* [What you should do]
Repeat exactly every line that comes at or after the line containing "mkDinode (di_type din)", through the end of the entries below.

Stored items:
┄┄┄┄┄┄

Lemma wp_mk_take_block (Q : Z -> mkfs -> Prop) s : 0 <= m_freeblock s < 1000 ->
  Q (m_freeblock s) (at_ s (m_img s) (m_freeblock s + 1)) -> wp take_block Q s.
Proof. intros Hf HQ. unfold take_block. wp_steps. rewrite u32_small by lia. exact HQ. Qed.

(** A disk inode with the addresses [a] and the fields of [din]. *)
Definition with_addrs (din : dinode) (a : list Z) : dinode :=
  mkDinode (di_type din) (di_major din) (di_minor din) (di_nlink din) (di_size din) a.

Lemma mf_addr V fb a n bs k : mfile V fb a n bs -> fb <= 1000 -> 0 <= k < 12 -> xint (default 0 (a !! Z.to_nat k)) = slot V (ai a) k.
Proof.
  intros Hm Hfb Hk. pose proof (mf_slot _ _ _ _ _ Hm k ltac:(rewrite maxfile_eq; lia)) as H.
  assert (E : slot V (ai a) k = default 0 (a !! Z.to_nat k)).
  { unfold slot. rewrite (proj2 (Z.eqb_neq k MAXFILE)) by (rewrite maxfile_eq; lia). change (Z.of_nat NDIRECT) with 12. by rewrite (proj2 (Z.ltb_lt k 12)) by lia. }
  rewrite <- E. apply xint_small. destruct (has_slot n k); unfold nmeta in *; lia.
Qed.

┄┄┄┄┄┄

* [Solution below]
  mkDinode (di_type din) (di_major din) (di_minor din) (di_nlink din) (di_size din) a.

Lemma mf_addr V fb a n bs k : mfile V fb a n bs -> fb <= 1000 -> 0 <= k < 12 -> xint (default 0 (a !! Z.to_nat k)) = slot V (ai a) k.
Proof.
  intros Hm Hfb Hk. pose proof (mf_slot _ _ _ _ _ Hm k ltac:(rewrite maxfile_eq; lia)) as H.
  assert (E : slot V (ai a) k = default 0 (a !! Z.to_nat k)).
  { unfold slot. rewrite (proj2 (Z.eqb_neq k MAXFILE)) by (rewrite maxfile_eq; lia). change (Z.of_nat NDIRECT) with 12. by rewrite (proj2 (Z.ltb_lt k 12)) by lia. }
  rewrite <- E. apply xint_small. destruct (has_slot n k); unfold nmeta in *; lia.
Qed.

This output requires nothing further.